All lines in the data that hold the word "auto" need copying.

Task material.
----

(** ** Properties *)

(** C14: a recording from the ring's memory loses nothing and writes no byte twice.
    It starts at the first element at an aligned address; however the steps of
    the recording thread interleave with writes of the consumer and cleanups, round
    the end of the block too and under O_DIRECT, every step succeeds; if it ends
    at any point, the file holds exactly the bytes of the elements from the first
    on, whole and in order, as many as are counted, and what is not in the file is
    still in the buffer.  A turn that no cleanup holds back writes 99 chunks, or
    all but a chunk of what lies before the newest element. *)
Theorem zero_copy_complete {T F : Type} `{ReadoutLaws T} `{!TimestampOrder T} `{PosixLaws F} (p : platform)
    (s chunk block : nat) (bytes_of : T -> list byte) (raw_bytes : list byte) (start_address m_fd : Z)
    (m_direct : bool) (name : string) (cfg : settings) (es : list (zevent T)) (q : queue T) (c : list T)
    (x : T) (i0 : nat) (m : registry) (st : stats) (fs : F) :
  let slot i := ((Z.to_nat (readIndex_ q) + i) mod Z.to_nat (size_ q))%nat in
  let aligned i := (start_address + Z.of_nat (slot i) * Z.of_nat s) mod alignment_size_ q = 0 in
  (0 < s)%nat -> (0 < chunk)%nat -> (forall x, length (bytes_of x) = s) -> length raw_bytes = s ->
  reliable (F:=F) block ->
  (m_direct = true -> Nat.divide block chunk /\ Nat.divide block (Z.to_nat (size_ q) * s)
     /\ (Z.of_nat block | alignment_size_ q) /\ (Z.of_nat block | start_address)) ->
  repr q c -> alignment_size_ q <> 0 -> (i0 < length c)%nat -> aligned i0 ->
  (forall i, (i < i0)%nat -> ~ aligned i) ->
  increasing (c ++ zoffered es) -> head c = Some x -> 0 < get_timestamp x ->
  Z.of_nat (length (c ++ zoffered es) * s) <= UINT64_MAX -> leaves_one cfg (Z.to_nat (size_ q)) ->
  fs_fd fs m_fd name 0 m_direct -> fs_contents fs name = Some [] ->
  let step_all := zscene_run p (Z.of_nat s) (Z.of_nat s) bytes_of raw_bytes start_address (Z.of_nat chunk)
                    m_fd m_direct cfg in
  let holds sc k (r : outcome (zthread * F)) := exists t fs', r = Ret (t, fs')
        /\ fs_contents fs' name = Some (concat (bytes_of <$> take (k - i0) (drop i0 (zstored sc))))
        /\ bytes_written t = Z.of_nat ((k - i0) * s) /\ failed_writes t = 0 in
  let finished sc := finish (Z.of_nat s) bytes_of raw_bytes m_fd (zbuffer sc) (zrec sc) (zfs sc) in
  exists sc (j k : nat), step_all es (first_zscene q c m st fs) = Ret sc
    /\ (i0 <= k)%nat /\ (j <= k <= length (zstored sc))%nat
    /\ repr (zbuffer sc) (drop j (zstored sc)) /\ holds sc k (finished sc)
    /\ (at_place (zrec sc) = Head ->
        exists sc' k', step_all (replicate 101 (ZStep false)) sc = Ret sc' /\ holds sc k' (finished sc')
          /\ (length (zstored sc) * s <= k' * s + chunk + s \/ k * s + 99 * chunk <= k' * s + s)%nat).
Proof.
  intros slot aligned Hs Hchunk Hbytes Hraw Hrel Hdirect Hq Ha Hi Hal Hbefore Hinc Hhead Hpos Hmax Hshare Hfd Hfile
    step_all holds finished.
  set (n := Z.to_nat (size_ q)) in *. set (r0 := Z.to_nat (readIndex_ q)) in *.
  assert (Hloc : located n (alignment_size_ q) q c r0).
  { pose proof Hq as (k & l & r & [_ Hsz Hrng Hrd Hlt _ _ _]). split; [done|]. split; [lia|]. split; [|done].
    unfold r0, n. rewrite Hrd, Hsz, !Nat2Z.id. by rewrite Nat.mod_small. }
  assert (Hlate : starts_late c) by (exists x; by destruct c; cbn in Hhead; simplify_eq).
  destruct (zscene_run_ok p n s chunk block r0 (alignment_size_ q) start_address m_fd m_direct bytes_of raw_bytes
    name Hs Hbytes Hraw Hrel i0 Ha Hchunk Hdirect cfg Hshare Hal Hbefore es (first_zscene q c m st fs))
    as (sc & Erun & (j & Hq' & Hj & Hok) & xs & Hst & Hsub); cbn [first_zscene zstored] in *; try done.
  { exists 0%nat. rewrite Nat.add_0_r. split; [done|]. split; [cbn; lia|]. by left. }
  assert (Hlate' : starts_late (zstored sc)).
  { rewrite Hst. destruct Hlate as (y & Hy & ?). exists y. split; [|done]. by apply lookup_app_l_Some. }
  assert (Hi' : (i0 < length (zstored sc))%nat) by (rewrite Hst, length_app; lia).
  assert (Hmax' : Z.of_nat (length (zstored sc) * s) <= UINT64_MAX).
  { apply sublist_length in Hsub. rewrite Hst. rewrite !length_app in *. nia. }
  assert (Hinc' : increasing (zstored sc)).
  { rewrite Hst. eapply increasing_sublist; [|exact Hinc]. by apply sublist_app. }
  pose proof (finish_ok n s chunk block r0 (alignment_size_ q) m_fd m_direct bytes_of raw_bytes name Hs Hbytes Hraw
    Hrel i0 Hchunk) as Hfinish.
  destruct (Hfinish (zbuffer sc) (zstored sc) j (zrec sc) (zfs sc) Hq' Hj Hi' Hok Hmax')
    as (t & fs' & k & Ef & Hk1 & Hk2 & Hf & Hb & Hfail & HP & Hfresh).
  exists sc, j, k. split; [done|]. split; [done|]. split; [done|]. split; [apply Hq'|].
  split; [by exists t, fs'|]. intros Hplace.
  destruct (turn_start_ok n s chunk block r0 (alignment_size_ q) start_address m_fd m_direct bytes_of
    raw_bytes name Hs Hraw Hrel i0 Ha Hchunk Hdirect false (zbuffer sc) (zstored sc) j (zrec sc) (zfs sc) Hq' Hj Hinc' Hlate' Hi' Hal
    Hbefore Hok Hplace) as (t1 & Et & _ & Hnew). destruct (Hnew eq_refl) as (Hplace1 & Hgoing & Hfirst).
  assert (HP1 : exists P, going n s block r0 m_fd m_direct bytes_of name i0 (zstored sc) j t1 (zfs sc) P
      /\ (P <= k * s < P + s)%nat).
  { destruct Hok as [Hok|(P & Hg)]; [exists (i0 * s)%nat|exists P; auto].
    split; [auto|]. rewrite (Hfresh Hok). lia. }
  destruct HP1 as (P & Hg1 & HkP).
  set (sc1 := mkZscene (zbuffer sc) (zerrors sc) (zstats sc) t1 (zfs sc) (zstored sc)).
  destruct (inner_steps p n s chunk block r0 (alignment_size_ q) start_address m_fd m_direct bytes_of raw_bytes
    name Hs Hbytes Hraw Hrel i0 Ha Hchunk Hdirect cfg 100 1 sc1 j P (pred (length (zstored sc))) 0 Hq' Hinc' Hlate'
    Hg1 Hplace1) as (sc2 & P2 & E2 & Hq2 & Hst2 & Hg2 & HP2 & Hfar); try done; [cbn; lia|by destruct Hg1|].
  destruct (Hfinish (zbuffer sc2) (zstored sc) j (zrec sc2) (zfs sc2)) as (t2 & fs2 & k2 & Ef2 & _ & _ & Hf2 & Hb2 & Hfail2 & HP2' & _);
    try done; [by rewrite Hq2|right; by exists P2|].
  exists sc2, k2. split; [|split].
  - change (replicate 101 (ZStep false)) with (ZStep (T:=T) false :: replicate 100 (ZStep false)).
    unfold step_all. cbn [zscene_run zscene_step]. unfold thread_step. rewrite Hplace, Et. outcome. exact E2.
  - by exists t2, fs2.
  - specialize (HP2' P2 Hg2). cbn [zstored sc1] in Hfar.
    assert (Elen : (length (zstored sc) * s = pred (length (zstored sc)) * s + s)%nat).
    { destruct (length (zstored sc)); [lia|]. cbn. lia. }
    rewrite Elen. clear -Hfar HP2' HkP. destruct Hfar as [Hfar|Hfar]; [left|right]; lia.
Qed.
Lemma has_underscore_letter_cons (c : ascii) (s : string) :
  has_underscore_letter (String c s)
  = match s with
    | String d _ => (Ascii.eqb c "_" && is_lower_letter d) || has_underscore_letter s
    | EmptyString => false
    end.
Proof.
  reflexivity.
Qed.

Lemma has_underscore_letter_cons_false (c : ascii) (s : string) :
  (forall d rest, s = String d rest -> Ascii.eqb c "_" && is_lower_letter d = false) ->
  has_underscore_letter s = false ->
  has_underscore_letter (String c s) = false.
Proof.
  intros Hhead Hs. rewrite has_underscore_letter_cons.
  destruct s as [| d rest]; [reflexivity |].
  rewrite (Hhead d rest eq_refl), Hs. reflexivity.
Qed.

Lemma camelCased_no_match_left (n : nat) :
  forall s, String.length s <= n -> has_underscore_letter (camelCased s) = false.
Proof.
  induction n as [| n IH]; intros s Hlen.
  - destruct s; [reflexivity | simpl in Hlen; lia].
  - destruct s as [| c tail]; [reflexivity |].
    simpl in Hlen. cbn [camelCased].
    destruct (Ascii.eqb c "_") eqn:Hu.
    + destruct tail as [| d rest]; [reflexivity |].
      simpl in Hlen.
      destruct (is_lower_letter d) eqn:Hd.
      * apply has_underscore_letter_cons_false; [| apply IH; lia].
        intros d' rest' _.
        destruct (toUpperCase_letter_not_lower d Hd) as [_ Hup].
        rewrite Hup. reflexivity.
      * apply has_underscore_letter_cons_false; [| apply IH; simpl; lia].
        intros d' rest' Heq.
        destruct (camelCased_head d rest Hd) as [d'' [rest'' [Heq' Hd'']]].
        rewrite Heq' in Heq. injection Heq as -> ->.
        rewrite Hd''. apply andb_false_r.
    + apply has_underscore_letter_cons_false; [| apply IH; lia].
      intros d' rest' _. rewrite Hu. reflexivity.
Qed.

----

Answer to the exercise.
  { destruct Hok as [Hok|(P & Hg)]; [exists (i0 * s)%nat|exists P; auto].
    split; [auto|]. rewrite (Hfresh Hok). lia. }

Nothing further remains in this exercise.